FIGURE 7. Human-in-the-loop optimization histories of participants: the pattern of shoe heel height (A) and pylon height (B) optimization during the HIL optimization for each participant. The colors of the lines relate to the convergence metric where the dark blue lines represent participants who converged in 4 combinations, and the light blue lines represent participants who did not converge to an optimal combination. The optimization history pattern is plotted relative to the final optimal parameter setting determined by the HIL optimization to visually see the convergence. As such, each line ends at 0 on the vertical axis. The dashed lines represent the band that was used to determine whether the algorithm achieved convergence or not. More specifically, we considered the algorithm to have converged if the prescribed parameter combination stayed within a band of ± 1 (n = 8).

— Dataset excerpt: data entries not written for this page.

(** * SHL assessment finder: the recommendation engine of [query_functions.py]

    A shallow embedding of [SHLRecommendationEngine] (catalog ranking by
    vector similarity or by keyword overlap, the heuristic requirement
    extractor, the post-filters and the response assembly), followed by the
    properties of the specification stated over it.

    Conventions of the embedding.
    - Python [str] is [string]: a sequence of 8-bit characters.  [lower],
      [split] and the regular-expression classes are the ASCII fragments of
      the Python ones.
    - Python [int] is [Z]; a numpy [int64] is a [Z] with its wrap-around
      written out ([Py.astype_int]).  A Python or numpy [float] is an exact
      rational [Q]: there is no rounding error, no infinity and no NaN in
      the model, so a score can differ from the float one in its last
      decimal; order, range and sign do not.
    - A [DataFrame] is the list of its rows in order; a ranked frame carries
      for each row its index label and its ['Relevance Score'] cell.
    - An exception is a value: fallible code returns [result]. *)

From Stdlib Require Import List ZArith QArith Qround Bool Arith Lia Lqa.
From Stdlib Require Import Ascii String.
From Stdlib Require Import Sorting.Sorted Sorting.Permutation.
From Stdlib Require OrderedTypeEx.
Import ListNotations.

Open Scope string_scope.
Open Scope Z_scope.

(** ** Exceptions *)

Inductive exn : Type :=
| ValueError (msg : string)
| IndexError (msg : string)
| RequestException (msg : string).

Definition exn_str (e : exn) : string :=
  match e with
  | ValueError m | IndexError m | RequestException m => m
  end.

Inductive result (A : Type) : Type :=
| Ok (a : A)
| Raise (e : exn).

Arguments Ok {A} a.
Arguments Raise {A} e.

Definition bind {A B : Type} (r : result A) (k : A -> result B) : result B :=
  match r with
  | Ok a => k a
  | Raise e => Raise e
  end.

Notation "x <- r ;; k" := (bind r (fun x => k))
  (at level 61, r at next level, right associativity).

Fixpoint mapM {A B : Type} (f : A -> result B) (l : list A) : result (list B) :=
  match l with
  | [] => Ok []
  | a :: l' => b <- f a ;; bs <- mapM f l' ;; Ok (b :: bs)
  end.

(** ** Python built-ins used by the engine *)

Module Py.

(** [str.isspace] on one ASCII character: TAB, LF, VT, FF, CR, the four
    separators FS, GS, RS, US and the space.  The class [\s] of [re]
    contains the same ASCII characters. *)
Definition isspace (c : ascii) : bool :=
  let n := nat_of_ascii c in
  ((9 <=? n) && (n <=? 13) || (28 <=? n) && (n <=? 32))%nat.

(** The class [\w] of [re], ASCII part: letters, digits, underscore. *)
Definition isword (c : ascii) : bool :=
  let n := nat_of_ascii c in
  ((48 <=? n) && (n <=? 57) || (65 <=? n) && (n <=? 90) ||
   (97 <=? n) && (n <=? 122) || (n =? 95))%nat.

Definition lower_char (c : ascii) : ascii :=
  let n := nat_of_ascii c in
  if ((65 <=? n) && (n <=? 90))%nat then ascii_of_nat (n + 32) else c.

(** [s.lower()] *)
Fixpoint lower (s : string) : string :=
  match s with
  | EmptyString => EmptyString
  | String c s' => String (lower_char c) (lower s')
  end.

Fixpoint rev_string (acc : string) (s : string) : string :=
  match s with
  | EmptyString => acc
  | String c s' => rev_string (String c acc) s'
  end.

(** [s.split()]: the maximal runs of non-space characters, in order.
    [cur] is the run being read, last character first. *)
Fixpoint split_from (cur : string) (s : string) : list string :=
  match s with
  | EmptyString =>
      match cur with
      | EmptyString => []
      | _ => [rev_string EmptyString cur]
      end
  | String c s' =>
      if isspace c then
        match cur with
        | EmptyString => split_from EmptyString s'
        | _ => rev_string EmptyString cur :: split_from EmptyString s'
        end
      else split_from (String c cur) s'
  end.

Definition split (s : string) : list string := split_from EmptyString s.

(** [sub in s] *)
Fixpoint contains (sub s : string) : bool :=
  match s with
  | EmptyString => prefix sub EmptyString
  | String _ s' => prefix sub s || contains sub s'
  end.

(** [s.startswith(p)] *)
Definition startswith (s p : string) : bool := prefix p s.

(** [sep.join(l)] *)
Definition join (sep : string) (l : list string) : string := concat sep l.

(** [s[:n]] for a literal [n >= 0] *)
Definition str_take (n : nat) (s : string) : string := substring 0 n s.

(** [l[:k]] and [DataFrame.head(k)]: the first [k] elements, and for a
    negative [k] all but the last [-k]. *)
Definition slice_to {A : Type} (k : Z) (l : list A) : list A :=
  if 0 <=? k then firstn (Z.to_nat k) l
  else firstn (List.length l - Z.to_nat (- k)) l.

(** [max(l)] of a list of integers; [ValueError] on the empty list. *)
Definition max (l : list Z) : result Z :=
  match l with
  | [] => Raise (ValueError "max() arg is an empty sequence")
  | x :: l' => Ok (fold_left Z.max l' x)
  end.

(** [Series.astype(int)] on an integer cell: the cast to [int64], which
    wraps modulo 2^64 (a [uint64] cell of 2^63 becomes -2^63). *)
Definition astype_int (z : Z) : Z := (z + 2 ^ 63) mod 2 ^ 64 - 2 ^ 63.

(** [l[i]] *)
Definition getitem {A : Type} (l : list A) (i : nat) : result A :=
  match nth_error l i with
  | Some a => Ok a
  | None => Raise (IndexError "list index out of range")
  end.

(** Rounding to the nearest integer, ties to the even one. *)
Definition round_half_even (x : Q) : Z :=
  let f := Qfloor x in
  match (x - inject_Z f ?= 1 # 2)%Q with
  | Lt => f
  | Gt => f + 1
  | Eq => if Z.even f then f else f + 1
  end.

(** [round(x, 1)]: one decimal, ties to even. *)
Definition round1 (x : Q) : Q := inject_Z (round_half_even (x * 10)) / 10.

(** [re.sub(r'\s+', ' ', s)]: every maximal run of white space becomes
    one space.  [inrun] tells that the previous character was a space
    character of a run already replaced. *)
Fixpoint collapse_from (inrun : bool) (s : string) : string :=
  match s with
  | EmptyString => EmptyString
  | String c s' =>
      if isspace c then
        if inrun then collapse_from true s'
        else String " "%char (collapse_from true s')
      else String c (collapse_from false s')
  end.

Definition collapse_spaces (s : string) : string := collapse_from false s.

End Py.

(** ** Regular expressions of the requirement extractor

    The three skill patterns all have the shape [\b(a1|a2|...)\b] where an
    alternative is a sequence of literal characters and optional literal
    characters ([\.?]).  [findall] follows the backtracking matcher of
    [re]: at each position the alternatives are tried in order, an optional
    character is tried present before absent, and the first attempt that
    ends on a word boundary is the match; the scan resumes after it. *)

Module Re.

Inductive atom : Type :=
| Lit (c : ascii)
| Opt (c : ascii).

Definition alternative : Type := list atom.

Fixpoint lits (s : string) : alternative :=
  match s with
  | EmptyString => []
  | String c s' => Lit c :: lits s'
  end.

(** Character comparison under [re.IGNORECASE]. *)
Definition eq_char (c d : ascii) : bool :=
  Ascii.eqb (Py.lower_char c) (Py.lower_char d).

(** The lengths of the prefixes of [s] matched by [p], in the order the
    matcher tries them. *)
Fixpoint match_atoms (p : alternative) (s : string) : list nat :=
  match p with
  | [] => [O]
  | Lit c :: p' =>
      match s with
      | String d s' => if eq_char c d then map S (match_atoms p' s') else []
      | EmptyString => []
      end
  | Opt c :: p' =>
      match s with
      | String d s' => if eq_char c d then map S (match_atoms p' s') else []
      | EmptyString => []
      end ++ match_atoms p' s
  end.

Definition isword_opt (c : option ascii) : bool :=
  match c with
  | Some c => Py.isword c
  | None => false
  end.

(** [\b] between the character [before] and the character [after]. *)
Definition boundary (before after : option ascii) : bool :=
  xorb (isword_opt before) (isword_opt after).

(** The character before offset [n] of [s], [prev] being the character
    before [s] itself. *)
Definition char_before (prev : option ascii) (s : string) (n : nat)
  : option ascii :=
  match n with
  | O => prev
  | S m => get m s
  end.

(** The length of the match of [\b(alts)\b] that starts at the head of
    [s], if there is one. *)
Definition match_here (alts : list alternative) (prev : option ascii)
    (s : string) : option nat :=
  if boundary prev (get 0 s) then
    find (fun n => boundary (char_before prev s n) (get n s))
         (flat_map (fun a => match_atoms a s) alts)
  else None.

(** [skip] counts the characters of [s] still inside the previous match. *)
Fixpoint findall_from (alts : list alternative) (prev : option ascii)
    (skip : nat) (s : string) : list string :=
  match s with
  | EmptyString => []
  | String c s' =>
      match skip with
      | S k => findall_from alts (Some c) k s'
      | O =>
          match match_here alts prev s with
          | Some n => substring 0 n s :: findall_from alts (Some c) (pred n) s'
          | None => findall_from alts (Some c) O s'
          end
      end
  end.

(** [re.findall(pattern, s, re.IGNORECASE)] for a pattern with one group
    between two [\b]: the list of the group's texts. *)
Definition findall (alts : list alternative) (s : string) : list string :=
  findall_from alts None O s.

End Re.

(** ** The catalog *)

(** One line of [SHL_catalog.csv] after [fillna('')].  [Duration] is the
    integer of the cell; a catalog with a blank or non-numeric duration,
    on which [astype(int)] raises, is outside the model. *)
Record Row : Type := {
  Assessment_Name : string;
  URL : string;
  Duration : Z;
  Remote_Testing_Support : string;
  Adaptive_IRT : string;
  Test_Type : string;
  Skills : string;
  Description : string
}.

(** A row of a result frame: the index label it keeps from the catalog,
    the catalog row and the ['Relevance Score'] column. *)
Record Ranked : Type := {
  label : nat;
  row : Row;
  Relevance_Score : Q
}.

(** The dictionary returned by the requirement extractor. *)
Record Requirements : Type := {
  skills : list string;
  experience_level : string;
  test_types : list string;
  duration_preference : string;
  key_responsibilities : list string
}.

(** The engine object.  [model] stands for [self.model] together with
    [self.embeddings] (they are set together or not at all): given the
    combined text of a row and the query it yields the cosine of their
    encodings, that is one entry of
    [np.dot(embeddings, q) / (norm(embeddings, axis=1) * norm(q))].
    An encoder that raises, or whose result has another shape (as may be
    on an empty catalog), is outside the model.
    [gemini_client], when present, maps the prompt text to the parsed JSON
    answer, or to [None] when the call or the parsing raises; an answer
    that parses but is not an object of this shape is outside the model. *)
Record Engine : Type := {
  catalog : list Row;
  model : option (string -> string -> Q);
  gemini_client : option (string -> option Requirements)
}.

(** The dictionary returned by [get_recommendations]. *)
Record Response : Type := {
  recommendations : list Ranked;
  job_requirements : option Requirements;
  search_query : option string;
  total_found : nat
}.
Lemma bid_listings_witness :
  lists_bids (SocketServer.get_api_bids no_fault (Some "F1") market).1 market
    (λ b, Bid.freelancerId b = "F1")
  ∧ lists_bids (SocketServer.get_api_bids_gigId no_fault "G1" market).1 market
      (λ b, Bid.gigId b = "G1").
Proof.
  destruct (bid_listings no_fault market eq_refl) as (HF & _ & _ & HG & _).
  split; [apply HF; discriminate|apply HG].
Defined.

(** X9. A hire that has succeeded is what the hired freelancer reads: when the
    driver answers, the listing of the freelancer's bids, fetched after the
    hire, shows the bid with status hired, whether or not a notification
    reached anybody. *)
Theorem hired_bid_is_listed fault io user gigId bidId db bid :
  fault Bid_find_op = None →
  bids db !! bidId = Some bid →
  (statusCode (SocketServer.patch_api_bids_hire fault io user bidId db).1.1
   = 200 →
   ∃ l, (SocketServer.get_api_bids fault (Some (Bid.freelancerId bid))
           (SocketServer.patch_api_bids_hire fault io user bidId db).1.2).1
        = mkRes 200 (bid_docs l)
        ∧ (bidId, Bid.set_status Bid.hired bid) ∈ l)
  ∧ (statusCode (RestServer.post_api_hire fault user gigId bidId db).1 = 200 →
     ∃ l, (RestServer.get_api_bids fault None (Some (Bid.freelancerId bid))
             (RestServer.post_api_hire fault user gigId bidId db).2).1
          = mkRes 200 (bid_docs l)
          ∧ (bidId, Bid.set_status Bid.hired bid) ∈ l).
Proof.
  intros Hf Hbid. split.
  - destruct (patch_api_bids_hire_cases fault io user bidId db)
      as [(bid' & gig & Hbid' & _ & _ & _ & ->)|[(msg & ->)|(_ & ->)]]; simpl; [|done..].
    intros _. unfold SocketServer.get_api_bids. cbv zeta.
    edestruct (get_bids_response fault) as (l & Hres & _ & Hl); [exact Hf|].
    exists l. split; [apply Hres|]. apply Hl. split.
    + by rewrite hire_writes_target, Hbid.
    + destruct (truthy _); [|done]. by apply bool_decide_eq_true.
  - destruct (post_api_hire_cases fault user gigId bidId db)
      as [(gig & _ & _ & _ & ->)|[(msg & ->)|(_ & ->)]]; simpl; [|done..].
    intros _. unfold RestServer.get_api_bids. cbv zeta.
    edestruct (get_bids_response fault) as (l & Hres & _ & Hl); [exact Hf|].
    exists l. split; [apply Hres|]. apply Hl. split.
    + by rewrite hire_writes_target, Hbid.
    + simpl. destruct (negb _); [|done]. by apply bool_decide_eq_true.
Qed.

Lemma hired_bid_is_listed_witness :
  ∃ l, (SocketServer.get_api_bids no_fault (Some "F1")
          (SocketServer.patch_api_bids_hire no_fault ∅ alice "b1" market).1.2).1
       = mkRes 200 (bid_docs l)
       ∧ ("b1", Bid.set_status Bid.hired b1) ∈ l.
Proof.
  destruct (hired_bid_is_listed no_fault ∅ alice "G1" "b1" market b1
              eq_refl eq_refl) as [Hsocket _].
  apply Hsocket. reflexivity.
Defined.

Lemma newest_first_total : Total newest_first.
Proof. intros a b. unfold newest_first. lia. Qed.

Lemma get_gigs_response fault query db :
  fault Gig_find_op = None →
  ∃ l, (match Gig_find_sorted fault query db with
        | (inr gigs, db') => (res_json (gig_docs gigs), db')
        | (inl error, db') =>
          (res_status_json 500 (message_of (error_message error)), db')
        end).1 = mkRes 200 (gig_docs l)
       ∧ NoDup l ∧ Sorted newest_first l
       ∧ ∀ k g, (k, g) ∈ l ↔ gigs db !! k = Some g ∧ query g = true.
Proof.
  intros Hf. unfold Gig_find_sorted, db_call. rewrite Hf.
  eexists. split; [done|]. split; [|split].
  - rewrite merge_sort_Permutation. apply NoDup_filter, NoDup_map_to_list.
  - apply Sorted_merge_sort, newest_first_total.
  - intros k g. rewrite merge_sort_Permutation.
    rewrite list_elem_of_filter, elem_of_map_to_list. simpl. tauto.
Qed.

(** X10. When the driver answers, [GET /api/gigs] lists, each once and newest
    first, exactly the gigs of the owner given by [ownerId] (open or
    assigned) or, when [ownerId] is absent or empty, exactly the open gigs;
    a [search] that is not empty keeps those whose title the pattern
    matches. *)
Theorem gig_listing fault regex_i search ownerId db :
  fault Gig_find_op = None →
  lists_gigs (get_api_gigs fault regex_i search ownerId db).1 db
    (λ g, (if truthy ownerId then Some (Gig.ownerId g) = ownerId
           else Gig.status g = Gig.open)
          ∧ (∀ pattern, search = Some pattern → pattern ≠ "" →
                        regex_i pattern (Gig.title g) = true)).
Proof.
  intros Hf. unfold get_api_gigs. cbv zeta.
  edestruct (get_gigs_response fault) as (l & Hres & Hnd & Hsorted & Hl);
    [exact Hf|].
  exists l. split; [apply Hres|]. split; [done|]. split; [done|].
  intros k g. rewrite Hl. rewrite andb_true_iff.
  assert (Howner : (if truthy ownerId
                    then bool_decide (Some (Gig.ownerId g) = ownerId)
                    else bool_decide (Gig.status g = Gig.open)) = true
                   ↔ (if truthy ownerId then Some (Gig.ownerId g) = ownerId
                      else Gig.status g = Gig.open)).
  { destruct (truthy ownerId); by rewrite bool_decide_eq_true. }
  assert (Hsearch : match search with
                    | Some pattern =>
                      if truthy search then regex_i pattern (Gig.title g)
                      else true
                    | None => true
                    end = true
                    ↔ ∀ pattern, search = Some pattern → pattern ≠ "" →
                                 regex_i pattern (Gig.title g) = true).
  { destruct search as [pattern|]; [|by split].
    destruct (truthy (Some pattern)) eqn:Ht.
    - apply truthy_Some in Ht. split.
      + by intros Hm p [= <-] _.
      + intros Hm. by apply Hm.
    - split; [|done]. intros _ p [= <-] Hp.
      apply truthy_Some in Hp. congruence. }
  rewrite Howner, Hsearch. tauto.
Qed.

There are some limitations to this study. Participants were recruited for this experiment through convenience sampling on a college campus. Although the recruitment age ranges from 19 to 45, the sample may only represent part of the population. Concerning the protocol, not all parts of the experiment were randomized. It is possible that some of the differences between the sweep and HIL optimum could be due to adaptation or fatigue. However, we think the habituation was sufficient since the purpose of the study was to compare the efficiency of the optimization algorithm. While similar prosthesis simulators have been used to simulate walking with a prosthesis, the findings from this study likely do not reflect persons with amputation. To validate the results of this study, the protocol could be implemented as a case study on a person with an amputation. With this, it could be possible that the optimization algorithm could improve as persons with an amputation who have experience walking with a prosthesis could have a more consistent gait pattern. It is known that persons with amputation have and need much more time to be able to get used to walking with a prosthesis (Barr et al., 2012; Ray et al., 2018), increasing the chance for a more consistent gait pattern. This higher consistency has the potential to make the optimization process more straightforward.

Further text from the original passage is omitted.